• [What you should do]:
Scan the data for "andb" and copy each matching line.

=== Extracted data ===

(* ===== verification/EventMgr.v ===== *)
(** * The event manager

    Theorems about [pth_sched_eventmanager] (see Sched): which threads it makes
    ready, and what it does when a timer elapsed. *)

From S2P Require Import Prelude Bitmap Dll LinkedList Ring Priorities Msg PQueue Futex World Event Time Util Sched.
From S2P Require Import MutexProofs Wake SchedProofs.

Lemma get_d_inv x slot d x' : ong (onw (get_d slot)) x = Ok (d, x') -> x' = x /\ natives (wo (gs x)) !! slot = Some d.
Proof.
  unfold ong, onw, zoom, get_d, mbind, M_bind, get, of_option. destruct x as [s l]. cbn.
  destruct (natives (wo s) !! slot); [|done]. intros [= -> <-]. split; [by destruct s|done].
Qed.

(** ** Function events

    A function event is checked again when the time it names has passed; the
    variable [slot], however, still has the value of the last loop. *)

Section recheck.
Context (PTH_NSIG : Z) (pipe_fd : nat -> Z) (clk : clock).
Context (n : nat) (m_to_n : bool) (now : Z) (fuel tfuel rfuel : nat).

(** The last loop of an unbounded native ends at the first unused one. *)
Lemma late_natives_slot f slot x slot' x' :
  late_natives PTH_NSIG n m_to_n f tfuel rfuel slot false x = Ok (slot', x') ->
  exists d, natives (wo (gs x')) !! slot' = Some d /\ is_used d = false.
Proof.
  revert slot x. induction f as [|f IH]; intros slot x E; [done|]. cbn [late_natives] in E.
  apply bind_inv in E as (d & x1 & Ed & E). apply get_d_inv in Ed as [-> Hd].
  destruct (is_used d) eqn:Eu; cbn [negb] in E; [|injection E as <- <-; by eauto].
  destruct (queue_of m_to_n slot d) as [rq|]; [|by eapply IH].
  do 5 (apply bind_inv in E as (? & ? & _ & E)). by eapply IH.
Qed.

Lemma after_check_slot select now' x dopoll slot again x' :
  after_check PTH_NSIG pipe_fd clk select n m_to_n now' fuel tfuel rfuel false dopoll x = Ok (Some (slot, again), x') ->
  exists d, natives (wo (gs x')) !! slot = Some d /\ is_used d = false.
Proof.
  intros E. unfold after_check in E. do 4 (apply bind_inv in E as (? & ? & _ & E)).
  destruct (m_to_n && _ && _); [done|]. do 4 (apply bind_inv in E as (? & ? & _ & E)). cbn [andb] in E.
  do 13 (apply bind_inv in E as (? & ? & _ & E)). cbn [andb] in E.
  apply bind_inv in E as (? & ? & Es & E). injection E as -> -> ->. by eapply late_natives_slot.
Qed.

(** Without a timeout it does not matter what [select] would do with one. *)
Lemma do_select_no_timeout select select' x :
  (forall a s, s_timeout a = None -> select a s = select' a s) ->
  do_select select n None x = do_select select' n None x.
Proof.
  intros H. unfold do_select. do 4 (apply bind_ext; intros). by rewrite H.
Qed.

Lemma after_check_no_timer select select' x :
  (forall a s, s_timeout a = None -> select a s = select' a s) -> nexttimer_ev (lo x) = None ->
  after_check PTH_NSIG pipe_fd clk select n m_to_n now fuel tfuel rfuel false false x =
  after_check PTH_NSIG pipe_fd clk select' n m_to_n now fuel tfuel rfuel false false x.
Proof.
  intros H Hn. unfold after_check.
  assert (poll_delay clk n now false x = Ok (None, x)) as E.
  { unfold poll_delay, get_l. rewrite (bind_run (gets lo) _ x (lo x) x eq_refl). by rewrite Hn. }
  rewrite !(bind_run _ _ _ _ _ E). do 3 (apply bind_ext; intros). rewrite andb_false_r. cbn [andb].
  do 6 (apply bind_ext; intros). unfold mbind at 1 3, M_bind.
  rewrite (do_select_no_timeout select select') by done. done.
Qed.

Lemma upd_dx_wo k f s a s' : upd_dx k f s = Ok (a, s') -> wo s' = wo s.
Proof.
  unfold upd_dx, get_dx. intros E. apply bind_inv in E as (y & s1 & E1 & E2).
  apply bind_inv in E1 as (s2 & s3 & E3 & E4). injection E3 as <- <-.
  unfold of_option in E4. destruct (dx s !! k); [|done]. injection E4 as <- <-. by injection E2 as <- <-.
Qed.

(** Native [slot] is not used. *)
Definition unused (slot : nat) (w : world) : Prop := exists d, natives w !! slot = Some d /\ is_used d = false.

Lemma check_natives_unused func slot dopoll once x : (0 < fuel)%nat -> unused slot (wo (gs x)) ->
  check_natives PTH_NSIG func n m_to_n now fuel tfuel rfuel slot false dopoll once x = Ok (tt, x).
Proof.
  intros Hf (d & Hd & Hu). destruct fuel as [|f]; [lia|]. cbn [check_natives].
  rewrite (bind_run _ _ x d x); [by rewrite Hu|].
  unfold ong, onw, zoom. rewrite (get_d_run _ slot d Hd). by destruct x as [[] ?].
Qed.

(** A round that starts at an unused native looks at no thread at all. *)
Lemma round_blind select select' func func' slot s : (0 < fuel)%nat ->
  (forall a s, s_timeout a = None -> select a s = select' a s) -> unused slot (wo s) ->
  event_round PTH_NSIG pipe_fd clk select func n m_to_n now fuel tfuel rfuel slot false false s =
  event_round PTH_NSIG pipe_fd clk select' func' n m_to_n now fuel tfuel rfuel slot false false s.
Proof.
  intros Hf H Hs. unfold event_round.
  apply bind_ext. intros a1 s1 E1. apply bind_ext. intros a2 s2 E2. apply bind_ext. intros a3 s3 E3.
  assert (wo s3 = wo s) as Hw.
  { rewrite (upd_dx_wo _ _ _ _ _ E3), (upd_dx_wo _ _ _ _ _ E2).
    apply bind_inv in E1 as (? & ? & E & E1). injection E as <- <-. by eapply upd_dx_wo. }
  apply bind_ext. intros a4 s4 E4. injection E4 as <- <-. apply bind_ext. intros c s5 E5.
  assert (natives (wo s5) = natives (wo s)) as Hn.
  { unfold onq, onw, on_queues, zoom in E5. destruct (pqueue_total RQ (qm (wo s3))) as [[? ?]|]; [|done].
    injection E5 as <- <-. cbn. by rewrite Hw. }
  cbn [andb orb negb]. rewrite andb_false_r. cbn [andb].
  rewrite !(bind_run _ _ _ _ _ (check_natives_unused _ slot _ _ (Est s5 _) Hf ltac:(unfold unused; cbn; by rewrite Hn))).
  unfold get_l. rewrite !(bind_run (gets lo) _ _ _ _ eq_refl). cbn [lo any_event_occurred orb].
  by rewrite (after_check_no_timer select select').
Qed.

(** when the time of a function event has passed, its function is not
    called again: after a round that asks for another one, the next round of
    an unbounded native calls no function of an event at all (the result does
    not depend on what the functions would return), and it calls [select]
    without a timeout (the result does not depend on what [select] would do
    with one).  The variable [slot] is not reset, so the loop over the natives
    ends at once. *)
Theorem function_event_not_rechecked select func now' dopoll slot slot' s s' :
  (0 < fuel)%nat ->
  event_round PTH_NSIG pipe_fd clk select func n m_to_n now' fuel tfuel rfuel slot false dopoll s = Ok (Some (slot', true), s') ->
  forall select' func', (forall a s, s_timeout a = None -> select a s = select' a s) ->
  event_round PTH_NSIG pipe_fd clk select func n m_to_n now fuel tfuel rfuel slot' false false s' =
  event_round PTH_NSIG pipe_fd clk select' func' n m_to_n now fuel tfuel rfuel slot' false false s'.
Proof.
  intros Hf E select' func' H. apply round_blind; [done|done|]. unfold event_round in E.
  do 5 (apply bind_inv in E as (? & ? & _ & E)). cbn [andb orb] in E.
  match type of E with match ?c with _ => _ end = _ => destruct c as [[r xe]|] eqn:Ec; [|done] end. injection E as -> <-.
  apply bind_inv in Ec as (? & ? & _ & Ec). apply bind_inv in Ec as (? & ? & _ & Ec).
  by eapply after_check_slot.
Qed.
End recheck.

(** *** An example: thread 1 waits for a function event, with one native *)

Definition queue_script : M qmem unit :=
  pqueue_init RQ;; pqueue_init DQ;; pqueue_init (ReadyQ 0);; pqueue_init (WaitQ 0);; __pqueue_append_node (WaitQ 0) 1.
Definition queue_demo : qmem :=
  let m := raw_mems [RQ; DQ; ReadyQ 0; WaitQ 0] [5; 5]%nat in
  match queue_script m with Ok (_, m) => m | Err _ => m end.

(** The function returns TRUE when the word at address 1 is not 0. *)
Definition func_demo : Z -> Z -> M sst bool := fun _ arg => v ← user_read arg; mret (negb (bool_decide (v = 0))).
Definition tcb_demo (ev : nat) : tcb := Tcb (Some ev) 0 0 0 0 None 0 0 None 0 false.
Definition wait_in (m : qmem) (ev : pth_event_st) : sst :=
  SSt (World {[1%nat := set_state PTH_STATE_WAITING (set_waited_native (Some 0%nat) a_thread)]}
         [a_native 100 1; set_is_used false (a_native 101 2)] (Some 0%nat) ∅ ∅ ∅ ∅ ∅ ∅ m 1 [] qlock_free [])
    (EMem {[7%nat := Link (Some 7%nat) (Some 7%nat)]} {[7%nat := ev]} ∅ [] ∅ false [] [])
    (MState ∅ ∅ ∅ pth_ring_init None []) {[1%nat := tcb_demo 7]} {[0%nat := Dcb None 0 0]} {[1 := 0]} 0 0 0 0 0 1 None 1.
Definition wait_demo (ev : pth_event_st) : sst := wait_in queue_demo ev.
Definition func_event : pth_event_st := Event false PTH_EVENT_FUNC PTH_UNTIL_OCCURRED 0 (AFunc 1 1 500).

(** [select] with a timeout: nothing happens but that the word becomes 1. *)
Definition select_demo (a : selarg) (s : sst) : Z * (Z * Z * Z) * sst :=
  match s_timeout a with
  | Some _ => (0, (0, 0, 0), set_um {[1 := 1]} s)
  | None => (-1, (0, 0, 0), s)
  end.

Lemma function_event_not_rechecked_witness :
  exists s', event_round 65 (fun _ => 3) Microseconds select_demo func_demo 0 false 1000 3 5 5 0 false false (wait_demo func_event) =
      Ok (Some (1%nat, true), s') /\ um s' !! 1 = Some 1 /\
    event_round 65 (fun _ => 3) Microseconds select_demo func_demo 0 false 1501 3 5 5 1 false false s' =
    event_round 65 (fun _ => 3) Microseconds select_demo (fun _ _ => mret true) 0 false 1501 3 5 5 1 false false s'.
Proof.
  assert ((fun r => (r.1, um r.2 !! 1)) <$> event_round 65 (fun _ => 3) Microseconds select_demo func_demo 0 false 1000 3 5 5 0 false false
    (wait_demo func_event) = Ok (Some (1%nat, true), Some 1)) as H by (vm_compute; reflexivity).
  destruct (event_round _ _ _ _ _ _ _ 1000 _ _ _ _ _ _ _) as [[r s']|] eqn:E; [|done]. cbn in H. injection H as -> Hum.
  exists s'. split; [reflexivity|]. split; [exact Hum|].
  eapply function_event_not_rechecked; [|exact E|reflexivity]. lia.
Defined.

(** ** The last pass

    After [select], a thread becomes ready exactly if one of its events has
    occurred or its cancellation is requested. *)

(** The objects that events refer to. *)
Record objects : Set := Objects {
  o_um : gset Z; o_mutexes : gset nat; o_conds : gset nat; o_threads : gset nat }.
Definition objects_of (s : sst) : objects :=
  Objects (dom (um s)) (dom (mutexes (wo s))) (dom (conds (wo s))) (dom (threads (wo s))).

Definition ptr_ok (O : objects) (p : Z) : Prop := p = 0 \/ p ∈ o_um O.

(** The arguments of an event fit its type, and what they refer to exists. *)
Definition event_ok (O : objects) (x : pth_event_st) : Prop :=
  match ev_args x with
  | AFd fd => ev_type x = PTH_EVENT_FD /\ fd_ok fd = true
  | ASelect pn nfd r w e =>
      ev_type x = PTH_EVENT_SELECT /\ ptr_ok O pn /\ 0 <= nfd <= FD_SETSIZE /\ ptr_ok O r /\ ptr_ok O w /\ ptr_ok O e /\
      (r = 0 \/ r <> w) /\ (r = 0 \/ r <> e) /\ (w = 0 \/ w <> e)
  | ASigs pset psig => (ev_type x = PTH_EVENT_SIGS \/ ev_type x = PTH_EVENT_TIME_SIGS) /\ pset ∈ o_um O /\ ptr_ok O psig
  | AMutex m => ev_type x = PTH_EVENT_MUTEX /\ m ∈ o_mutexes O
  | ACond c => ev_type x = PTH_EVENT_COND /\ c ∈ o_conds O
  | ATid t => ev_type x = PTH_EVENT_TID /\ (forall u, t = Some u -> u ∈ o_threads O)
  | ATime _ => ev_type x = PTH_EVENT_TIME
  | AMsg _ => ev_type x = PTH_EVENT_MSG
  | AFunc _ _ _ => ev_type x = PTH_EVENT_FUNC
  end.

===

• [Answer to the problem]:
  destruct (m_to_n && _ && _); [done|]. do 4 (apply bind_inv in E as (? & ? & _ & E)). cbn [andb] in E.
  do 13 (apply bind_inv in E as (? & ? & _ & E)). cbn [andb] in E.
  rewrite !(bind_run _ _ _ _ _ E). do 3 (apply bind_ext; intros). rewrite andb_false_r. cbn [andb].
  cbn [andb orb negb]. rewrite andb_false_r. cbn [andb].
  do 5 (apply bind_inv in E as (? & ? & _ & E)). cbn [andb orb] in E.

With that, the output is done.